(** [executeTransaction] with a body that only returns: the value comes
    back, the body ran once, the context of the call is COMMITTED, and the
    active set and the other contexts are as before. *)
Lemma pure_body_returns (fn : Body) (options : TransactionOptions)
    (w : World) (v : value) :
  consistent w ->
  fn (body_calls (trace w)) = Normal v ->
  exists w',
    executeTransaction fn options w = (Normal (RValue v), w') /\
    activeTransactions w' = activeTransactions w /\
    body_calls (trace w') = S (body_calls (trace w)) /\
    (status ∘ metadata) <$> contexts w' !! fresh (dom (contexts w)) = Some COMMITTED /\
    (forall c cx, contexts w !! c = Some cx -> contexts w' !! c = Some cx).
Proof.
  intros H Hfn. eexists. split; [by apply executeTransaction_succeeds|]. simpl.
  split; [|split; [|split]].
  - apply delete_insert_id, uuid_not_active, H.
  - apply body_calls_snoc.
  - by rewrite lookup_insert_eq.
  - intros c cx Hc. rewrite !lookup_insert_ne; [done|..]; by apply (fresh_context_ne w c cx).
Qed.

(** [executeTransaction] with a body that only throws, when the options of
    the call do not ask for a retry: the error of the body comes out, the
    body ran once, the context of the call is ROLLED_BACK, and the active
    set and the other contexts are as before. *)
Lemma pure_body_throws (fn : Body) (options : TransactionOptions)
    (w : World) (e : exn) :
  consistent w ->
  retry_enabled options = false ->
  fn (body_calls (trace w)) = Throw e ->
  exists w',
    executeTransaction fn options w = (Throw e, w') /\
    activeTransactions w' = activeTransactions w /\
    body_calls (trace w') = S (body_calls (trace w)) /\
    (status ∘ metadata) <$> contexts w' !! fresh (dom (contexts w)) = Some ROLLED_BACK /\
    (forall c cx, contexts w !! c = Some cx -> contexts w' !! c = Some cx).
Proof.
  intros H Hr Hfn. eexists. split; [by apply retry_gate|]. simpl.
  split; [|split; [|split]].
  - apply delete_insert_id, uuid_not_active, H.
  - apply body_calls_snoc.
  - by rewrite lookup_insert_eq.
  - intros c cx Hc. rewrite !lookup_insert_ne; [done|..]; by apply (fresh_context_ne w c cx).
Qed.


Lemma clamp_delay_pos ms : 1 <= clamp_delay ms.
Proof. unfold clamp_delay. destruct ((ms <? 1) || (2147483647 <? ms)) eqn:E; [lia|].
  apply orb_false_iff in E as [E _]. apply Z.ltb_ge in E. lia. Qed.

(** A transaction that is left open, PENDING and active, is rolled back by
    its watchdog when the timeout has passed: its status is then
    ROLLED_BACK, with the time of the timer as its end, it is gone from the
    active set, and the error of the timeout is thrown where nothing catches
    it. *)
Theorem watchdog_rolls_back (options : TransactionOptions) (w : World) (t : Z) :
  timers w = [] ->
  timeout (merge DEFAULT_TRANSACTION_OPTIONS options) = Some t ->
  t <> 0 ->
  exists w2,
    tick (beginTransaction options w).2 = Some w2 /\
    now w2 = now w + clamp_delay t /\
    contexts w2 !! fresh (dom (contexts w)) =
      Some (set_status ROLLED_BACK (now w + clamp_delay t) (new_context options w)) /\
    activeTransactions w2 !! uuid w = None /\
    trace w2 = trace w ++ [Uncaught (ErrTimeout (uuid w) t)] /\
    timers w2 = [] /\
    (status ∘ metadata) <$> contexts (beginTransaction options w).2
                              !! fresh (dom (contexts w)) = Some PENDING /\
    isTransactionActive (uuid w) (beginTransaction options w).2 = true /\
    (status ∘ metadata) <$> contexts w2 !! fresh (dom (contexts w)) = Some ROLLED_BACK /\
    (endTime ∘ metadata) <$> contexts w2 !! fresh (dom (contexts w))
      = Some (Some (now w + clamp_delay t)) /\
    isTransactionActive (uuid w) w2 = false.
Proof.
  intros Ht Hto Hne. rewrite beginTransaction_eq. cbn [snd].
  assert (truthy_num (Some t) = true) as Htr by (by apply negb_true_iff, Z.eqb_neq).
  assert (timers (began options w) =
          [{| due := now w + clamp_delay t;
              callback := Watchdog (uuid w) (fresh (dom (contexts w))) t |}]) as Htm.
  { unfold began. cbn [timers]. by rewrite Ht, Hto, Htr. }
  pose proof (clamp_delay_pos t) as Hpos.
  unfold tick. rewrite Htm. cbn [earliest take due]. rewrite Z.eqb_refl.
  cbn [due callback run_callback].
  replace (Z.max (now (began options w)) (now w + clamp_delay t))
    with (now w + clamp_delay t) by (simpl; lia).
  unfold watchdog, bind at 1, gets.
  replace (activeTransactions
             (set_now (now w + clamp_delay t) (set_timers [] (began options w)))
           !! uuid w) with (Some (fresh (dom (contexts w))))
    by (simpl; by rewrite lookup_insert_eq).
  replace (contexts (set_now (now w + clamp_delay t) (set_timers [] (began options w)))
           !! fresh (dom (contexts w))) with (Some (new_context options w))
    by (simpl; by rewrite lookup_insert_eq).
  cbn [fmap option_fmap option_map default new_context metadata status is_pending].
  unfold Datatypes.id. cbv iota. unfold bind at 1, rollbackTransaction.
  erewrite (finish_ok ROLLED_BACK _ (new_context options w) (fresh (dom (contexts w)))
              (new_context options w)); simpl; try apply lookup_insert_eq; try reflexivity.
  eexists. split; [reflexivity|]. simpl.
  split; [done|]. split; [apply lookup_insert_eq|]. split; [apply lookup_delete_eq|].
  split; [done|]. split; [done|].
  rewrite !lookup_insert_eq. split; [done|]. split.
  { unfold isTransactionActive. simpl. rewrite lookup_insert_eq.
    apply bool_decide_eq_true. eauto. }
  split; [done|]. split; [done|].
  apply inactive_false. simpl. apply lookup_delete_eq.
Qed.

□ □ □

**Assignment:** Word for word, write out every line of the listing.

**Solved exercise:**
(** [executeTransaction] with a body that only returns: the value comes
    back, the body ran once, the context of the call is COMMITTED, and the
    active set and the other contexts are as before. *)
Lemma pure_body_returns (fn : Body) (options : TransactionOptions)
    (w : World) (v : value) :
  consistent w ->
  fn (body_calls (trace w)) = Normal v ->
  exists w',
    executeTransaction fn options w = (Normal (RValue v), w') /\
    activeTransactions w' = activeTransactions w /\
    body_calls (trace w') = S (body_calls (trace w)) /\
    (status ∘ metadata) <$> contexts w' !! fresh (dom (contexts w)) = Some COMMITTED /\
    (forall c cx, contexts w !! c = Some cx -> contexts w' !! c = Some cx).
Proof.
  intros H Hfn. eexists. split; [by apply executeTransaction_succeeds|]. simpl.
  split; [|split; [|split]].
  - apply delete_insert_id, uuid_not_active, H.
  - apply body_calls_snoc.
  - by rewrite lookup_insert_eq.
  - intros c cx Hc. rewrite !lookup_insert_ne; [done|..]; by apply (fresh_context_ne w c cx).
Qed.

(** [executeTransaction] with a body that only throws, when the options of
    the call do not ask for a retry: the error of the body comes out, the
    body ran once, the context of the call is ROLLED_BACK, and the active
    set and the other contexts are as before. *)
Lemma pure_body_throws (fn : Body) (options : TransactionOptions)
    (w : World) (e : exn) :
  consistent w ->
  retry_enabled options = false ->
  fn (body_calls (trace w)) = Throw e ->
  exists w',
    executeTransaction fn options w = (Throw e, w') /\
    activeTransactions w' = activeTransactions w /\
    body_calls (trace w') = S (body_calls (trace w)) /\
    (status ∘ metadata) <$> contexts w' !! fresh (dom (contexts w)) = Some ROLLED_BACK /\
    (forall c cx, contexts w !! c = Some cx -> contexts w' !! c = Some cx).
Proof.
  intros H Hr Hfn. eexists. split; [by apply retry_gate|]. simpl.
  split; [|split; [|split]].
  - apply delete_insert_id, uuid_not_active, H.
  - apply body_calls_snoc.
  - by rewrite lookup_insert_eq.
  - intros c cx Hc. rewrite !lookup_insert_ne; [done|..]; by apply (fresh_context_ne w c cx).
Qed.


Lemma clamp_delay_pos ms : 1 <= clamp_delay ms.
Proof. unfold clamp_delay. destruct ((ms <? 1) || (2147483647 <? ms)) eqn:E; [lia|].
  apply orb_false_iff in E as [E _]. apply Z.ltb_ge in E. lia. Qed.

(** A transaction that is left open, PENDING and active, is rolled back by
    its watchdog when the timeout has passed: its status is then
    ROLLED_BACK, with the time of the timer as its end, it is gone from the
    active set, and the error of the timeout is thrown where nothing catches
    it. *)
Theorem watchdog_rolls_back (options : TransactionOptions) (w : World) (t : Z) :
  timers w = [] ->
  timeout (merge DEFAULT_TRANSACTION_OPTIONS options) = Some t ->
  t <> 0 ->
  exists w2,
    tick (beginTransaction options w).2 = Some w2 /\
    now w2 = now w + clamp_delay t /\
    contexts w2 !! fresh (dom (contexts w)) =
      Some (set_status ROLLED_BACK (now w + clamp_delay t) (new_context options w)) /\
    activeTransactions w2 !! uuid w = None /\
    trace w2 = trace w ++ [Uncaught (ErrTimeout (uuid w) t)] /\
    timers w2 = [] /\
    (status ∘ metadata) <$> contexts (beginTransaction options w).2
                              !! fresh (dom (contexts w)) = Some PENDING /\
    isTransactionActive (uuid w) (beginTransaction options w).2 = true /\
    (status ∘ metadata) <$> contexts w2 !! fresh (dom (contexts w)) = Some ROLLED_BACK /\
    (endTime ∘ metadata) <$> contexts w2 !! fresh (dom (contexts w))
      = Some (Some (now w + clamp_delay t)) /\
    isTransactionActive (uuid w) w2 = false.
Proof.
  intros Ht Hto Hne. rewrite beginTransaction_eq. cbn [snd].
  assert (truthy_num (Some t) = true) as Htr by (by apply negb_true_iff, Z.eqb_neq).
  assert (timers (began options w) =
          [{| due := now w + clamp_delay t;
              callback := Watchdog (uuid w) (fresh (dom (contexts w))) t |}]) as Htm.
  { unfold began. cbn [timers]. by rewrite Ht, Hto, Htr. }
  pose proof (clamp_delay_pos t) as Hpos.
  unfold tick. rewrite Htm. cbn [earliest take due]. rewrite Z.eqb_refl.
  cbn [due callback run_callback].
  replace (Z.max (now (began options w)) (now w + clamp_delay t))
    with (now w + clamp_delay t) by (simpl; lia).
  unfold watchdog, bind at 1, gets.
  replace (activeTransactions
             (set_now (now w + clamp_delay t) (set_timers [] (began options w)))
           !! uuid w) with (Some (fresh (dom (contexts w))))
    by (simpl; by rewrite lookup_insert_eq).
  replace (contexts (set_now (now w + clamp_delay t) (set_timers [] (began options w)))
           !! fresh (dom (contexts w))) with (Some (new_context options w))
    by (simpl; by rewrite lookup_insert_eq).
  cbn [fmap option_fmap option_map default new_context metadata status is_pending].
  unfold Datatypes.id. cbv iota. unfold bind at 1, rollbackTransaction.
  erewrite (finish_ok ROLLED_BACK _ (new_context options w) (fresh (dom (contexts w)))
              (new_context options w)); simpl; try apply lookup_insert_eq; try reflexivity.
  eexists. split; [reflexivity|]. simpl.
  split; [done|]. split; [apply lookup_insert_eq|]. split; [apply lookup_delete_eq|].
  split; [done|]. split; [done|].
  rewrite !lookup_insert_eq. split; [done|]. split.
  { unfold isTransactionActive. simpl. rewrite lookup_insert_eq.
    apply bool_decide_eq_true. eauto. }
  split; [done|]. split; [done|].
  apply inactive_false. simpl. apply lookup_delete_eq.
Qed.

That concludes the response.